DATA TO EXAMINE –
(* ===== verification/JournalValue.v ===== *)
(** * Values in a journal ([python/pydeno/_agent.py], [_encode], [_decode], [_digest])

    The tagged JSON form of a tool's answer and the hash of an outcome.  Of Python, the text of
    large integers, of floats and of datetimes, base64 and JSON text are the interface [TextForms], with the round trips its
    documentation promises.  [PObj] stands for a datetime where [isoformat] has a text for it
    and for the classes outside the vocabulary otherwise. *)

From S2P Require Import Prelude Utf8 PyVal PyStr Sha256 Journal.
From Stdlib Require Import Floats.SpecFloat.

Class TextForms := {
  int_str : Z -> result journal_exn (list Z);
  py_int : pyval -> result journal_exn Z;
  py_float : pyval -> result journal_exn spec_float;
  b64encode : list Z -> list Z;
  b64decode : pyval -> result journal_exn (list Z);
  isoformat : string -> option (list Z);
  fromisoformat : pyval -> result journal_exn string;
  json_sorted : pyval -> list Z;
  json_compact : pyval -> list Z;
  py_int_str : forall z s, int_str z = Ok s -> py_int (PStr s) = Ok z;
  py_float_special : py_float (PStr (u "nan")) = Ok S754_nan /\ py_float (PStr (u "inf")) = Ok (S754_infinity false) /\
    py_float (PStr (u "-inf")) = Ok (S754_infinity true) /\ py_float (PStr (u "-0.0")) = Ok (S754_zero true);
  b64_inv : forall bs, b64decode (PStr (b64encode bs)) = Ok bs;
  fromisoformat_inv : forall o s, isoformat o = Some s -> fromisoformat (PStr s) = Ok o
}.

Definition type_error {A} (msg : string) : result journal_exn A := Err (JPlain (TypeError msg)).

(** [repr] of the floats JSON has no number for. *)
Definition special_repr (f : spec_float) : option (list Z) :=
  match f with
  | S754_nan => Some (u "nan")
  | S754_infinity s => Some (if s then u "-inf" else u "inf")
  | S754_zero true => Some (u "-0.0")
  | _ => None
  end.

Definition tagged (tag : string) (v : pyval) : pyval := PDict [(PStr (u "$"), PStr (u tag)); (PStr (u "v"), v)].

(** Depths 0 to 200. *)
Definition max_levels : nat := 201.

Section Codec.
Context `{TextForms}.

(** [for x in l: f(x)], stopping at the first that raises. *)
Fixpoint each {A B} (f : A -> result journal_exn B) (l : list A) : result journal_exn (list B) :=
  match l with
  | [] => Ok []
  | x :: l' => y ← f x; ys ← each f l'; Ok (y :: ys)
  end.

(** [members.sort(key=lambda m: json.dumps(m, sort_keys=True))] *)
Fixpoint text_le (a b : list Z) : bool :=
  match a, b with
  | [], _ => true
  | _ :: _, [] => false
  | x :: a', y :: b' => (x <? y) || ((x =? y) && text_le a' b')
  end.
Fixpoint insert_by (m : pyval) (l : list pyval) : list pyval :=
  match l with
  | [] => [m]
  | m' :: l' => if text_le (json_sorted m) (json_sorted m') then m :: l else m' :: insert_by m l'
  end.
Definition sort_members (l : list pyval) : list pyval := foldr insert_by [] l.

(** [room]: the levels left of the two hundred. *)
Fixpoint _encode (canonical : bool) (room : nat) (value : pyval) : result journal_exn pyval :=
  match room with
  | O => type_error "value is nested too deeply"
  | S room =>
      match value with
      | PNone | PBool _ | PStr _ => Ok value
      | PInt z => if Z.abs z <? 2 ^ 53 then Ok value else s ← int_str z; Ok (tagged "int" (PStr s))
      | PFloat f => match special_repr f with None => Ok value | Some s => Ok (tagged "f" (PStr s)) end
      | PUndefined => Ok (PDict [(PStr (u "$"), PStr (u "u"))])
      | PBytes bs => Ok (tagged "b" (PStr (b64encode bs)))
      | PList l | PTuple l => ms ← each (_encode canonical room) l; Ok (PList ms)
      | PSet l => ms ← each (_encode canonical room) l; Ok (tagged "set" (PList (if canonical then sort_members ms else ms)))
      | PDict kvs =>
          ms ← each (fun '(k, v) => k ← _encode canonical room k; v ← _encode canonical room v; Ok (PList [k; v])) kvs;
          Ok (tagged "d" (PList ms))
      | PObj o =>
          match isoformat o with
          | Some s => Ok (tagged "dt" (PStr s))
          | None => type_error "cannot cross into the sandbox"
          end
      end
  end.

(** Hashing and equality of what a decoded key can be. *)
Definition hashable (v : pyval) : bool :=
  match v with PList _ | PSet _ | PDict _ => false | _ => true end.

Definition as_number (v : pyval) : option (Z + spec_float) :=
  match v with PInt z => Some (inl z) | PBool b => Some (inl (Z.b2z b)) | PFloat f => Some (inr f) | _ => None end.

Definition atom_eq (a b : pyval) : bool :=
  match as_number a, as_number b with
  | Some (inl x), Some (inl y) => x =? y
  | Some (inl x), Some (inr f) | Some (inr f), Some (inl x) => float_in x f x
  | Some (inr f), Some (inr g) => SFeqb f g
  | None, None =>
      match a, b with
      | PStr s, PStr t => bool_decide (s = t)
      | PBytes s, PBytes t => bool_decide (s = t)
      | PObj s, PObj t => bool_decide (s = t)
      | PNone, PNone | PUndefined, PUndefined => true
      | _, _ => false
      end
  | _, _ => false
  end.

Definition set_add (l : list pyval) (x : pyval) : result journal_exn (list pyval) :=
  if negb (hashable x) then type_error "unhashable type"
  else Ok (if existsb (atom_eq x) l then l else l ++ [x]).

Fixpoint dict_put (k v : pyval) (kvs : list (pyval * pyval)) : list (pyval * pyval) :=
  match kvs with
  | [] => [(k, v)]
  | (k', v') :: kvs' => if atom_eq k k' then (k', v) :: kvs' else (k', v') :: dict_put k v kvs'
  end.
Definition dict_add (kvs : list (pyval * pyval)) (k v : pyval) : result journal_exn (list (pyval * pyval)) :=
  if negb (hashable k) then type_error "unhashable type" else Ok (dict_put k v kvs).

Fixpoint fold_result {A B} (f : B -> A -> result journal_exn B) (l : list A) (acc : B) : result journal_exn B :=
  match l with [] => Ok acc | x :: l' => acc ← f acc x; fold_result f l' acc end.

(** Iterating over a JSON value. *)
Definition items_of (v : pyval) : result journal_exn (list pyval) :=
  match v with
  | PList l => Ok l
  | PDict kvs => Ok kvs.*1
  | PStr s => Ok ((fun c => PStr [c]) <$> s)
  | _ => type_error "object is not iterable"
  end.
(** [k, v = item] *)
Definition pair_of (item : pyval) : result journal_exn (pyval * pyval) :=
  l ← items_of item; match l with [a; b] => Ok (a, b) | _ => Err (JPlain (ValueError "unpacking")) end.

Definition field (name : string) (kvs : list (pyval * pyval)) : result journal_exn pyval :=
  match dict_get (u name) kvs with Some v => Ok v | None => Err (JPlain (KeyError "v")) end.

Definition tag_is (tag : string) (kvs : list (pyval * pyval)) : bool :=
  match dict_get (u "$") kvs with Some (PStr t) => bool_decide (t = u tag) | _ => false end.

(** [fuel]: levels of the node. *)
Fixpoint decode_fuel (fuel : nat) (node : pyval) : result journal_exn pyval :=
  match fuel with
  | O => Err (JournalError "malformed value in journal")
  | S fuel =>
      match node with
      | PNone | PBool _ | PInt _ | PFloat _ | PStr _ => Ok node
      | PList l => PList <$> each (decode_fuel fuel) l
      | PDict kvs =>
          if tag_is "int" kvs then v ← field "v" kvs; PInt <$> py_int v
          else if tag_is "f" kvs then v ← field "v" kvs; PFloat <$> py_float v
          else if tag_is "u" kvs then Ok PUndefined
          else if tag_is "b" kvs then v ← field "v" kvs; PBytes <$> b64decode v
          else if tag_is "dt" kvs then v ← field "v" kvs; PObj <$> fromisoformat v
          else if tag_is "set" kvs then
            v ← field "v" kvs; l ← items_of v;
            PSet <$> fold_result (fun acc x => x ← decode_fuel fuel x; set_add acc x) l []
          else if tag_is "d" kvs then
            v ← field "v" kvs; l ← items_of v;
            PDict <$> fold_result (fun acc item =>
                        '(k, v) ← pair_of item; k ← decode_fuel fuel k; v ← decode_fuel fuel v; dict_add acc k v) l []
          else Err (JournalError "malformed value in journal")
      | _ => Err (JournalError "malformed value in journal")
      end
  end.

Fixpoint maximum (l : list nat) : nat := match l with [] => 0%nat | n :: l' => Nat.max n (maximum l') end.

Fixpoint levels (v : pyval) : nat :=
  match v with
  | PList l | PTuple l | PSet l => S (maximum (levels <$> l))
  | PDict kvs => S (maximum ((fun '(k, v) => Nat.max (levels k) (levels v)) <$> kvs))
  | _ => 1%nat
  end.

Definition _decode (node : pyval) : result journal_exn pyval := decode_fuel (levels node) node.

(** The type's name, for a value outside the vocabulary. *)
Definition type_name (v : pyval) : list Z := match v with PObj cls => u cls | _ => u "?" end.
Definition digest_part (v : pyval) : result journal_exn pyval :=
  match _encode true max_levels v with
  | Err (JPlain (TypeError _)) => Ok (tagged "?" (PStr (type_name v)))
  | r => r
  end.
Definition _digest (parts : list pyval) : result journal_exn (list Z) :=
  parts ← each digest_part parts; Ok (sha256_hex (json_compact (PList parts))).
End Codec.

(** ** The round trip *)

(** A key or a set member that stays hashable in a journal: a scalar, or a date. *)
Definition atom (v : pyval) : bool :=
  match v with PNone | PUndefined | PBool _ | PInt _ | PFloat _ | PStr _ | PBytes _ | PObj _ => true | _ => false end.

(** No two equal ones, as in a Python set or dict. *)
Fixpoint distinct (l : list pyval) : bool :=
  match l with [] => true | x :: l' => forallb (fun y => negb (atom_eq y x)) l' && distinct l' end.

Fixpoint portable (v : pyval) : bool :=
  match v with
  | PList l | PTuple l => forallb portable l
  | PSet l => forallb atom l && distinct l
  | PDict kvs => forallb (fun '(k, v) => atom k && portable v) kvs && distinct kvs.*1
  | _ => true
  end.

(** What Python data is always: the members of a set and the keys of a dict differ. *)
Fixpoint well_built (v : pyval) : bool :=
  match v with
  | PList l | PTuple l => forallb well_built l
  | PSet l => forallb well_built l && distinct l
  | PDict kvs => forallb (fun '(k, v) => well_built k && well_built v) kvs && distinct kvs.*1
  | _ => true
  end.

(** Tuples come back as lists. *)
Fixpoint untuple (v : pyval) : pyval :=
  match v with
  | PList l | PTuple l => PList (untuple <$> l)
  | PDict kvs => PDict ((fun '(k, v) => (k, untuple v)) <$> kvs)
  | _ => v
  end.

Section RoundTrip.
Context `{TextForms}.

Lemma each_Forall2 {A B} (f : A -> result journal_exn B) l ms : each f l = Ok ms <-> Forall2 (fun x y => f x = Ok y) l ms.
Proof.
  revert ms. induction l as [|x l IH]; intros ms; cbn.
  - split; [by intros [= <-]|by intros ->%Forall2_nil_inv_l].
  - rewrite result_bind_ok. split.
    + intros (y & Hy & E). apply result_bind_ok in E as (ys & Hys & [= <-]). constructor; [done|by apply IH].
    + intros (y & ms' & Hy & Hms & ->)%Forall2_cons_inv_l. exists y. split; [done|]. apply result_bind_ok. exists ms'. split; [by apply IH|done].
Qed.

TASK GOAL – All lines containing "done" in the material above should appear in your reply, copied exactly.

ANSWER BOX –
    + intros (y & Hy & E). apply result_bind_ok in E as (ys & Hys & [= <-]). constructor; [done|by apply IH].
    + intros (y & ms' & Hy & Hms & ->)%Forall2_cons_inv_l. exists y. split; [done|]. apply result_bind_ok. exists ms'. split; [by apply IH|done].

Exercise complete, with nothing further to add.